Even as they acknowledge that it’s not likely, legitimate scientists are speculating about the possibility of alien life around a star named KIC 8462852 (a.k.a. “Tabby’s Star”). Today they’re going to start searching for those hypothetical aliens using the most powerful alien-hunting equipment available.

Every now and then, Tabby’s Star dims by as much as 22 percent. There’s no good explanation for what might cause such a dramatic eclipse. Even a Jupiter-sized planet would only block a tiny fraction of that. A family of extra-large comets is currently the best explanation, but even that doesn’t quite fit–scientists would expect to see more infrared (heat) coming from Tabby’s Star if comets were the case. Penn State astronomer Jason Wright proposed that a huge structure built by aliens to harvest light from the star could cause a similarly large blockage, but the lack of extra infrared radiation pours cold water on this hypothesis as well.
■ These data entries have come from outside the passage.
(** C1, counterexample: in [nan_ledger] no transaction has the five fields
    of [nan_row], which stands at position 1, and removing [nan_row] is no
    no-op: the ledger loses it.  The ledger is one that [load_book]
    returns. *)
Lemma remove_nan_row_not_noop :
  Forall (λ y, tx_eqb y nan_row = false) (transactions nan_ledger)
  ∧ transactions nan_ledger !! 1%nat = Some nan_row
  ∧ remove_object tx_eqb nan_row (Some 1%nat) nan_ledger
    = (Ok tt, mkFinanceBook [mkTransaction jan15 100 "" "" "income"])
  ∧ load_book wire.lib (File (Ok (save_book nan_ledger))) = nan_ledger.
Proof. repeat split; by repeat constructor. Qed.

(** Without a NaN the identity of the target adds nothing: a target from
    the ledger whose amount is no NaN is removed as [remove] removes it by
    value, and so is every target that is no item of the ledger. *)
Lemma remove_object_remove (x : Transaction) (pos : option nat)
    (self : FinanceBook) :
  (∀ k, pos = Some k → transactions self !! k = Some x ∧ not_nan (amount x)) →
  remove_object tx_eqb x pos self = remove x self.
Proof.
  intros Hpos. unfold remove_object, remove.
  destruct pos as [k|]; [| by rewrite list_remove_object_None].
  destruct (Hpos k eq_refl) as [Hk Hx].
  destruct (first_same_or_equal x k (transactions self) Hk)
    as (l1 & y & l2 & Hl & Hl1 & Hlen & Hy).
  assert (tx_eqb y x = true) as Hyx.
  { destruct Hy as [? | [_ ->]]; [done | by apply tx_eqb_refl]. }
  rewrite Hl, (list_remove_object_first tx_eqb x l1 y l2 (Some k)),
    list_remove_first; try done; [by intros ? [= <-] | by left].
Qed.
Regardless, Tabby’s Star is one of the most mysterious stars in the universe, so amateur and professional astronomers have been pointing their scopes toward it. They’ve searched for light and radio communications coming from any potential mega-civilizations living in the area, but to no avail so far.

Now they’re giving it everything they’ve got. The star’s discoverer, Tabetha Boyajian, is teaming up with the Breakthrough Listen project to search the radio waves around KIC 8462852 in the most thorough search for an alien presence yet.
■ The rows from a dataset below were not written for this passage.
(** C5. Whatever address and pincode the state holds, and whatever was
    sent before, when the address field or the pincode field loses focus
    [onChange] is called once, with a record whose address and pincode
    are exactly the two values of the state; the state is left as it
    is. *)
Theorem blur_emits_current_fields (a p : string) (log : list LocationData) :
  let w := {| state := {| st_address := a; st_pincode := p |};
              emitted := log |} in
  let sent := {| address := a; pincode := p; lat := None; lng := None |} in
  handle BlurAddress w = {| state := state w; emitted := log ++ [sent] |}
  /\ handle BlurPincode w = {| state := state w; emitted := log ++ [sent] |}.
Proof. split; reflexivity. Qed.

(** The same along a run: the record sent by a blur carries the values
    the fields have after the events that came before it. *)
Lemma blur_after_run (p : Props) (es : list Event) (e : Event) :
  is_blur e = true ->
  let w := run es (mount p) in
  last (emitted (run (es ++ [e]) (mount p)))
  = Some {| address := st_address (state w);
            pincode := st_pincode (state w); lat := None; lng := None |}.
Proof.
  intros He w. rewrite run_snoc. fold w.
  destruct e; try discriminate; simpl; now rewrite last_snoc.
Qed.

(** C7, as amended. When the pincode the widget is mounted with has at
    most 6 characters (no [initialData], or an [initialData.pincode] of
    at most 6 characters), it has at most 6 characters after any
    sequence of events: keystrokes in either field, blurs and location
    detections. *)
Theorem pincode_at_most_6 (p : Props) (es : list Event) :
  String.length (st_pincode (init_state p)) <= 6 ->
  String.length (st_pincode (state (run es (mount p)))) <= 6.
Proof. intros Hp. now apply run_pincode_bound. Qed.

Lemma pincode_at_most_6_witness :
  let p := {| initialData := Some {| p_address := None;
                                     p_pincode := Some "50008";
                                     p_lat := None; p_lng := None |} |} in
  let es := [TypePincode {| caret := 5; key := KeyChar "1" |};
             TypePincode {| caret := 6; key := KeyChar "2" |};
             BlurPincode] in
  String.length (st_pincode (init_state p)) <= 6
  /\ String.length (st_pincode (state (run es (mount p)))) <= 6.
Proof.
  intros p es. split.
  - simpl. lia.
  - apply (pincode_at_most_6 p es). simpl. lia.
Defined.

(** C7, as stated, fails: a widget mounted with a pincode of 7
    characters holds 7 characters, before and after a keystroke. *)
Lemma pincode_longer_than_6 :
  ~ (forall (p : Props) (ks : list Keystroke),
        String.length
          (st_pincode (state (run (map TypePincode ks) (mount p)))) <= 6).
Proof.
  intros H.
  specialize (H {| initialData := Some {| p_address := None;
                                          p_pincode := Some "1234567";
                                          p_lat := None; p_lng := None |} |}
                [{| caret := 7; key := KeyChar "8" |}]).
  simpl in H. lia.
Qed.

End LocationPickerFacts.

(** ** DoctorLogin *)

Module DoctorLoginFacts.
Import Eff DoctorLogin.

(** The continuation of [handleLogin] on an answer whose role is not
    "doctor": only the two state cells [error] and [loading] change. *)
Lemma login_resume_denied (data : AuthSession) (w : World) :
  role data <> "doctor" ->
  exec (handleLogin_resume (Fulfilled data)) w
  = {| state := {| email := email (state w); password := password (state w);
                   loading := false; error := access_denied |};
       localStorage := localStorage w; history := history w;
       in_flight := in_flight w; effects := effects w |}.
Proof.
  intros Hrole. apply String.eqb_neq in Hrole.
  unfold handleLogin_resume, exec, try_finally, try_catch; simpl.
  unfold mbind, M_bind, bind; simpl. now rewrite Hrole.
Qed.

(** The continuation on an answer whose role is "doctor". *)
Lemma login_resume_doctor (data : AuthSession) (w : World) :
  role data = "doctor" ->
  exec (handleLogin_resume (Fulfilled data)) w
  = {| state := {| email := email (state w); password := password (state w);
                   loading := false; error := error (state w) |};
       localStorage := <["role" := role data]>
                         (<["token" := access_token data]> (localStorage w));
       history := "/doctor/dashboard" :: history w;
       in_flight := in_flight w;
       effects := effects w ++ [SetItem "token" (access_token data);
                                SetItem "role" (role data);
                                Push "/doctor/dashboard"] |}.
Proof.
  intros Hrole. apply String.eqb_eq in Hrole.
  unfold handleLogin_resume, exec, try_finally, try_catch; simpl.
  unfold mbind, M_bind, bind; simpl. rewrite Hrole. simpl.
  now rewrite <- !app_assoc.
Qed.

(** The part of [handleLogin] that runs at submission. *)
Lemma login_submit_world (w : World) :
  exec handleLogin_submit w
  = {| state := {| email := email (state w); password := password (state w);
                   loading := true; error := "" |};
       localStorage := localStorage w; history := history w;
       in_flight := in_flight w ++ [(email (state w), password (state w))];
       effects := effects w
                  ++ [LoginCall (email (state w)) (password (state w))] |}.
Proof. reflexivity. Qed.

(** C1. For every answer of a successful login whose role is not
    "doctor", and from every state of the page: when the call settles
    the error is the access-denied message, and no effect is performed
    by the continuation; over the whole submission nothing is written to
    local storage (neither the token key nor the role key), nothing is
    pushed to the router, and loading is back to false. *)
Theorem login_other_role_denied (data : AuthSession) (w : World) :
  role data <> "doctor" ->
  let w1 := exec (handleLogin_resume (Fulfilled data)) w in
  let w2 := handleLogin (Fulfilled data) w in
  (error (state w1) = "Access Denied: This portal is for Doctors only."
   /\ localStorage w1 = localStorage w
   /\ history w1 = history w
   /\ effects w1 = effects w)
  /\ (error (state w2) = "Access Denied: This portal is for Doctors only."
      /\ loading (state w2) = false
      /\ localStorage w2 = localStorage w
      /\ localStorage w2 !! "token" = localStorage w !! "token"
      /\ localStorage w2 !! "role" = localStorage w !! "role"
      /\ history w2 = history w
      /\ effects w2
         = effects w ++ [LoginCall (email (state w)) (password (state w))]).
Proof.
  intros Hrole w1 w2. subst w1 w2. unfold handleLogin.
  rewrite !login_resume_denied by assumption. simpl. repeat split.
Qed.

Lemma login_other_role_denied_witness :
  let data := {| access_token := "eyJhbGciOi"; role := "patient" |} in
  let w := mount {[ "theme" := "dark" ]} ["/auth/doctor/login"] in
  role data <> "doctor"
  /\ error (state (handleLogin (Fulfilled data) w)) = access_denied
  /\ localStorage (handleLogin (Fulfilled data) w) = {[ "theme" := "dark" ]}
  /\ history (handleLogin (Fulfilled data) w) = ["/auth/doctor/login"].
Proof.
  intros data w.
  assert (Hrole : role data <> "doctor") by discriminate.
  split; [exact Hrole|].
  destruct (login_other_role_denied data w Hrole) as [_ (He & _ & Hs & _ & _ & Hh & _)].
  repeat split; assumption.
Defined.

(** C6. For every answer of a successful login whose role is "doctor",
    and from every state of the page: the continuation writes the
    [access_token] of the answer under the key "token", then its role
    under the key "role", then pushes "/doctor/dashboard" to the router,
    and does nothing else to the outside. *)
Theorem login_doctor_stores_and_navigates (data : AuthSession) (w : World) :
  role data = "doctor" ->
  let w1 := settle_oldest (exec handleLogin_submit w) in
  let w2 := handleLogin (Fulfilled data) w in
  localStorage w2 !! "token" = Some (access_token data)
  /\ localStorage w2 !! "role" = Some (role data)
  /\ (forall k, k <> "token" -> k <> "role" ->
                localStorage w2 !! k = localStorage w !! k)
  /\ history w2 = "/doctor/dashboard" :: history w
  /\ effects w2 = effects w1 ++ [SetItem "token" (access_token data);
                                 SetItem "role" (role data);
                                 Push "/doctor/dashboard"].
Proof.
  intros Hrole w1 w2. subst w1 w2. unfold handleLogin.
  rewrite login_resume_doctor by assumption. simpl. repeat split.
  - rewrite lookup_insert_ne by discriminate. apply lookup_insert_eq.
  - apply lookup_insert_eq.
  - intros k Ht Hr. now rewrite !lookup_insert_ne by congruence.
Qed.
Breakthrough Listen is the $100 million baby of Silicon Valley entrepreneur Yuri Milner. The project is working with several radio telescopes around the globe, including the Green Bank Telescope in West Virginia, the Parkes Observatory in Australia, and FAST, China’s giant alien-hunting scope. Milner’s team has developed technology that hooks up to the telescopes and can simultaneously scan billions of different radio channels to search for patterns that might indicate intelligent life.

Starting tonight, Boyajian, Wright, and astronomer Andrew Siemion (the latter two are part of the Breakthrough Listen initiative) will use the Green Bank telescope to listen for alien life around KIC 8462852. They’ll observe the star for eight hours per night on three separate nights over the next two months. Analyzing all those billions of channels will take some time–a month at least.
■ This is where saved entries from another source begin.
(** Login followed by the profile route: the token of a successful
    login with an email of ASCII characters, presented as a bearer
    token before it expires, retrieves the profile of the very user who
    logged in, the one stored under the lower-cased email: the stored
    record without its password. Ids in the collection are unique and
    cast to themselves. *)
Theorem login_then_profile (secret : string) (now now' : Z)
    (req req' : Request) (db : collection) (token : string) (usr : obj) :
  isAscii (body_email (req_body req)) = true ->
  loginUser secret now req db = mkResponse 200 (LoginJson token usr) ->
  header req' "Authorization" = Some ("Bearer " +:+ token) ->
  clockTimestamp now' < clockTimestamp now + 3600 ->
  NoDup (_id <$> db) ->
  (forall u, In u db -> castObjectId (JStr (_id u)) = Some (_id u)) ->
  exists u,
    In u db /\ email u = toLowerCase (body_email (req_body req))
    /\ usr !! "id" = Some (JStr (_id u))
    /\ profileRoute secret now' req' db
       = mkResponse 200 (Json (delete "password" (toObject u))).
Proof.
  intros _ Hlogin Hh Hnow Hids Hcast. revert Hlogin. unfold loginUser.
  destruct (User_findOne _ db) as [[u|]|] eqn:Hfind; cbn [bind]; [|done..].
  destruct (comparePasswords _ (password u)) as [[]|]; cbn [bind negb]; [|done..].
  destruct (generateToken u secret now) as [t|] eqn:Htoken; cbn [bind]; [|done].
  intros [= <- <-]. apply generateToken_inv in Htoken as [Hs ->].
  apply findOne_inv in Hfind as [Hin Heq].
  exists u. split; [done|]. split; [done|]. split; [by simplify_map_eq|].
  unfold profileRoute.
  rewrite (authenticateUser_verified _ _ _ _ Hh (startsWith_Bearer _)).
  rewrite bearerToken_issued, verify_issuedToken by done.
  destruct (Z.leb_spec (clockTimestamp now + 3600) (clockTimestamp now')); [lia|].
  unfold getProfile. cbn [user bind]. rewrite stampedClaim_id.
  unfold User_findById. rewrite (Hcast u Hin), find_id_unique by done.
  cbn [bind]. unfold toJSON_transform, select_minus. by rewrite delete_delete_eq.
Qed.

(** The profile route is protected: it answers 200 only when the
    Authorization header carries a bearer token that the verifier
    accepts and the id of its claim is the id of a stored user, whose
    record without the password is the answer; and it answers nothing
    but 200, 401, 404 and 500. *)
Theorem profileRoute_protected (secret : string) (now : Z) (req : Request)
    (db : collection) :
  (status (profileRoute secret now req db) = 200 ->
   exists h decoded v d,
     header req "Authorization" = Some h
     /\ startsWith "Bearer " h = true
     /\ jwt_verify (bearerToken h) secret now = Resolved decoded
     /\ decoded !! "id" = Some v
     /\ castObjectId v = Some (_id d)
     /\ In d db
     /\ profileRoute secret now req db
        = mkResponse 200 (Json (delete "password" (toObject d))))
  /\ (status (profileRoute secret now req db) = 200
      \/ status (profileRoute secret now req db) = 401
      \/ status (profileRoute secret now req db) = 404
      \/ status (profileRoute secret now req db) = 500).
Proof.
  unfold profileRoute, authenticateUser.
  destruct (header req "Authorization") as [h|] eqn:Hh; [|split; [done|auto]].
  destruct (startsWith "Bearer " h) eqn:Hp; cbn [negb]; [|split; [done|auto]].
  destruct (jwt_verify _ secret now) as [decoded|e] eqn:Hv; [|split; [done|auto]].
  unfold getProfile, User_findById. cbn [user bind].
  destruct (decoded !! "id") as [v|] eqn:Hid; cbn [bind]; [|split; [done|auto]].
  destruct (castObjectId v) as [oid|] eqn:Hcast; cbn [bind]; [|split; [done|auto]].
  destruct (List.find _ db) as [d|] eqn:Hfind; cbn [bind]; [|split; [done|auto]].
  split; [|auto]. intros _.
  apply List.find_some in Hfind as [Hin Heq%String.eqb_eq]. subst oid.
  exists h, decoded, v, d. repeat (split; [done|]).
  unfold toJSON_transform, select_minus. by rewrite delete_delete_eq.
Qed.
In tonight’s observations, the team will be scanning the 1-12 gigahertz range, which covers the frequencies that cell phones and satellite television operates, among other technologies. The scans will be “sensitive enough to a detect signal with about the same energy as a powerful aircraft surveillance radar that we have here on this planet,” said Siemion in a webcast this afternoon. “We would be sensitive to technology no more advanced than our own if indeed it exists on Tabby’s Star.”

If aliens are noisily living around Tabby’s Star, this is our best shot at finding them. However, even the scientists on this team agree that’s very, very, incredibly unlikely. Past events suspected to be alien occurrences–like the startlingly regular radio pulses that come from pulsars–have always turned out to have natural explanations. Aliens should always be the last guess, but the team thinks it’s worth giving Tabby’s Star a scan just in case.

Unfortunately, the search for alien life doesn’t have a way to prove that aliens don’t exist–there’s always the possibility that we’re not looking in the right place, at the right time, on the right wavelengths, or for the correct patterns.

“As long as Tabby’s star remains a mystery, and a possible explanation–although perhaps a remote one–is that there is an advanced civilization inhabiting the area around the star, we’re going to conduct SETI observations,” said Siemion. “This is absolutely not the end of the story with SETI and Tabby’s Star.”

Until scientists can find out what previously undiscovered phenomenon is causing the star’s mysterious blinking, aliens are pretty much as good an explanation as we’ve got.

Update 5pm Eastern: This post was updated with new information from a live webcast.